For McLaren to survive and thrive in this situation, without its own drivers warring with each other, to take advantage of a genuine shot at winning the constructors’ championship, it needs everybody on the same side.
Likewise the clash of priorities - the team’s interest versus the individual driver interest - is very tough to manage. It needs strong leadership and total buy-in from those involved. McLaren must be sure its drivers will follow orders, Piastri needs to know he is not just a number two, and Norris has to have confidence that if he will sacrifice his own interests in the short-term (seven points in a very long-shot championship bid) he will get it back with interest in the future when they are fighting with each other and McLaren/Piastri owe him one.

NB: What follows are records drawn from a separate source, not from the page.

(** * Video generation proxy: a model of [server.cjs]

    The development embeds the [/generate-video] handler of [server.cjs]
    together with the three provider functions it dispatches to
    ([generateVeoVideo], [generateHedraVideo], [generateKlingVideo]) and proves
    properties of request normalization, of the Veo polling loop and of the
    extraction of the generated video from a completed operation.

    Conventions of the embedding.
    - A field of the JSON request body is an [option string]: [None] stands
      for an absent ([undefined]) field, [Some s] for a field holding the
      string [s].  Bodies with fields of other JSON types are outside the
      model.  A string is a sequence of 8-bit characters.
    - Remote calls are answered by a [World] of oracles; every call, and
      every pause, is recorded in order in a trace of [Event]s.  A reply that
      is [ok] carries its parsed JSON body, whose members have the types the
      code reads them at.  The token request of the authentication library
      is answered by the world as well, with a token or with an exception.
    - An access [table[key]] to an object literal sees the members the
      literal inherits from [Object.prototype]: the model keeps such a
      member as [JS.Inherited name].
    - A JavaScript exception is the outcome [Throw message]; the handler
      turns it into the answer with status 500.
    - The log lines and the request identifier, which only labels them, are
      left out. *)

From Stdlib Require Import String Ascii List Arith ZArith Lia Bool.
From Stdlib Require Import DecimalString.
From Stdlib Require Strings.Byte.
Import ListNotations.
Local Open Scope list_scope.
Local Open Scope string_scope.

(** ** JavaScript string primitives *)

Module JS.

(** The double-quote character, code 34. *)
Definition dquote : string := String "034"%char EmptyString.

(** [s.startsWith(p)] *)
Fixpoint starts_with (p s : string) : bool :=
  match p, s with
  | EmptyString, _ => true
  | String _ _, EmptyString => false
  | String a p', String b s' => Ascii.eqb a b && starts_with p' s'
  end.

(** [s.substring(n)] *)
Fixpoint drop (n : nat) (s : string) : string :=
  match n, s with
  | O, _ => s
  | S _, EmptyString => EmptyString
  | S n', String _ s' => drop n' s'
  end.

(** [s.includes(sep)] for a non-empty [sep]. *)
Fixpoint contains (sep s : string) : bool :=
  starts_with sep s ||
  match s with
  | EmptyString => false
  | String _ s' => contains sep s'
  end.

(** [s.split(sep)] for a non-empty separator [sep], as the left-to-right scan
    of ECMAScript's String.prototype.split: at each position the separator is
    tried; on a match the current piece is closed and the scan resumes after
    the separator ([skip] counts the characters of a matched separator still
    to be passed over); after the last character the current piece is closed.
    The result is never empty. *)
Fixpoint split_from (sep : string) (skip : nat) (s : string) : list string :=
  match s with
  | EmptyString => [EmptyString]
  | String c s' =>
      match skip with
      | S k => split_from sep k s'
      | O =>
          if starts_with sep s
          then EmptyString :: split_from sep (String.length sep - 1) s'
          else match split_from sep 0 s' with
               | piece :: rest => String c piece :: rest
               | [] => [String c EmptyString]
               end
      end
  end.

Definition split (sep s : string) : list string := split_from sep 0 s.

(** [s.replace(pat, rep)] for a non-empty string pattern [pat] and a
    replacement without dollar patterns: only the first occurrence is
    replaced. *)
Fixpoint replace (pat rep s : string) : string :=
  match s with
  | EmptyString => EmptyString
  | String c s' =>
      if starts_with pat s
      then rep ++ drop (String.length pat) s
      else String c (replace pat rep s')
  end.

(** Truthiness of a value that is absent or a string: only a non-empty string
    is truthy. *)
Definition truthy (v : option string) : bool :=
  match v with
  | Some (String _ _) => true
  | _ => false
  end.

(** A value that is truthy: present and not the empty string. *)
Definition nonEmpty (v : option string) : option string :=
  match v with
  | Some (String c s) => Some (String c s)
  | _ => None
  end.

(** [v === 'literal'] *)
Definition strict_eq (v : option string) (literal : string) : bool :=
  match v with
  | Some s => String.eqb s literal
  | None => false
  end.

(** [a || b] *)
Definition or_else (a b : option string) : option string :=
  if truthy a then a else b.

(** [a || 'literal'] *)
Definition or_string (a : option string) (d : string) : string :=
  match a with
  | Some (String c s) => String c s
  | _ => d
  end.

(** Template-literal rendering of a value that may be [undefined]. *)
Definition render (v : option string) : string :=
  match v with
  | Some s => s
  | None => "undefined"
  end.

(** Template-literal rendering of a non-negative integer below 10^21,
    which is printed with all its digits. *)
Definition render_nat (n : nat) : string :=
  NilZero.string_of_uint (Nat.to_uint n).

(** What an access [table[key]] to an object literal can yield besides
    [undefined]: an own member, or the member of that name inherited from
    [Object.prototype]. *)
Inductive Value (A : Type) :=
| Own (v : A)
| Inherited (name : string).
Arguments Own {A} v.
Arguments Inherited {A} name.

(** The names of the members of [Object.prototype]. *)
Definition objectPrototypeMembers : list string :=
  [ "constructor"; "__defineGetter__"; "__defineSetter__"; "hasOwnProperty";
    "__lookupGetter__"; "__lookupSetter__"; "isPrototypeOf";
    "propertyIsEnumerable"; "toString"; "valueOf"; "__proto__";
    "toLocaleString" ].

Definition inherited (key : string) : bool :=
  existsb (String.eqb key) objectPrototypeMembers.

(** The own member of a table, an object literal with string keys. *)
Fixpoint lookup {A : Type} (table : list (string * A)) (key : string)
  : option A :=
  match table with
  | [] => None
  | (k, v) :: rest => if String.eqb k key then Some v else lookup rest key
  end.

(** [table[key]] *)
Definition access {A : Type} (table : list (string * A)) (key : string)
  : option (Value A) :=
  match lookup table key with
  | Some v => Some (Own v)
  | None => if inherited key then Some (Inherited key) else None
  end.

This was all tested on Sunday but nothing was broken. That’s really important. Stella says that “this becomes part of the way we go racing and that's why we invest so much in culture, in values and in the mindset - because we want to be able to manage this situation if we want to be in the championship with Lando, with Oscar and with McLaren”.

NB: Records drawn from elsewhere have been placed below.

(** * Animal Band – BPM Sync: the beat scheduler of [src/App.jsx]

    A shallow embedding of the timing core of the [AnimalBand] component
    (helpers [clamp] and [shouldHit], [play], [stop], [clearScheduler],
    [scheduleBeats] with its [setInterval] callback, [triggerBeat], the
    re-scheduling effect and the per-member hit flags), with the properties
    the specification states about it.

    Modelling choices, fixed here once:
    - a JavaScript number is [NaN] or a finite rational; arithmetic is exact
      (no binary64 rounding), there is no [-0] and no [Infinity].  The only
      divisors of the modelled code are [clamp tempo 40 240], [100] and [8],
      and [x % y].  Where a property turns on the rounding of the scheduler's
      additions, module [Binary64] takes the same arithmetic on binary64
      floats;
    - the two beat counters (a ref and a React state, both [0] at mount and
      only ever incremented by one) are integers;
    - the component state, its refs and the part of the browser the code
      talks to (clock, interval table, pending timeouts, Web Audio calls)
      form one record, threaded through a state-and-exception monad;
    - the event loop is driven from outside: the interval fires at whatever
      clock readings a run lists (that is the polling jitter), and a pending
      timeout runs at its due time, before anything later. *)

From Stdlib Require Import ZArith QArith Qreduction Lqa Lia Bool List String.
From Stdlib Require Floats.
Import ListNotations.

(* ================================================================== *)
(** * JavaScript numbers *)
(* ================================================================== *)

Module Js.

Inductive number : Type :=
| NaN
| Fin (q : Q).

Definition of_Z (z : Z) : number := Fin (inject_Z z).

(** Truncation towards zero, the rounding [%] uses. *)
Definition Qtrunc (q : Q) : Z := Z.quot (Qnum q) (Zpos (Qden q)).

Definition lift2 (f : Q -> Q -> Q) (a b : number) : number :=
  match a, b with
  | Fin x, Fin y => Fin (Qred (f x y))
  | _, _ => NaN
  end.

Definition add : number -> number -> number := lift2 Qplus.
Definition mul : number -> number -> number := lift2 Qmult.

(** [x / y].  JavaScript answers [Infinity] for a non-zero [x] over [0];
    the model has no infinities and answers [NaN] there. *)
Definition div (a b : number) : number :=
  match a, b with
  | Fin x, Fin y => if Qeq_bool y 0 then NaN else Fin (Qred (x / y))
  | _, _ => NaN
  end.

(** [x % y]: the remainder has the sign of the dividend; [x % 0] and any
    remainder with a [NaN] operand is [NaN]. *)
Definition rem (a b : number) : number :=
  match a, b with
  | Fin x, Fin y =>
      if Qeq_bool y 0 then NaN
      else Fin (Qred (x - y * inject_Z (Qtrunc (x / y))))
  | _, _ => NaN
  end.

(** [x >= y]: false as soon as one side is [NaN]. *)
Definition ge (a b : number) : bool :=
  match a, b with
  | Fin x, Fin y => Qle_bool y x
  | _, _ => false
  end.

(** [x === y] on numbers: [NaN] is not equal to anything. *)
Definition strict_eq (a b : number) : bool :=
  match a, b with
  | Fin x, Fin y => Qeq_bool x y
  | _, _ => false
  end.

(** [Object.is] on numbers (React compares effect dependencies with it). *)
Definition Object_is (a b : number) : bool :=
  match a, b with
  | NaN, NaN => true
  | Fin x, Fin y => Qeq_bool x y
  | _, _ => false
  end.

(** The value a number denotes: [x ~= q] when [x] is the finite number [q]. *)
Definition denotes (x : number) (q : Q) : Prop :=
  match x with
  | Fin p => p == q
  | NaN => False
  end.

End Js.

Module Math.
Import Js.

(** [Math.max(a, b)] and [Math.min(a, b)]: [NaN] if either argument is. *)
Definition max (a b : number) : number :=
  match a, b with
  | Fin x, Fin y => if Qle_bool x y then Fin y else Fin x
  | _, _ => NaN
  end.

Definition min (a b : number) : number :=
  match a, b with
  | Fin x, Fin y => if Qle_bool x y then Fin x else Fin y
  | _, _ => NaN
  end.

End Math.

Some will argue that McLaren needs to back Norris in the drivers’ championship. Some will even say it should have done so already. Stella believes McLaren is in a “lucky” position not to need to have a number one or number two driver but, pragmatically, says if the circumstances dictate it later in the season then this will need to be reassessed.
Until then, McLaren is standing by the approach that Stella says is “deep in our ethos”, that “we race fair, and if one of the two drivers gains on merit a result, this is protected”.
“Maybe if it's the last couple of races and there's a strong championship interest for one of the two drivers, we may revise this,” Stella accepts.
“But what I'm expecting is the other driver is coming to me and saying, 'If you need my help, with the other driver, because he's in the championship competition, I'm available'. And I think you build this ethos if you manage days like today in a fair way, like I think we have done.
“This may give a lot of material for rumours and media [stories], that's fair enough, that's racing. To be honest I enjoyed this as a spectator or as a fan when these things were happening even when I was not in Formula 1.
“That's fair enough. But please acknowledge that we just did what was fair. And this is what I want the entire team at McLaren to realise, and hopefully our fans as well.”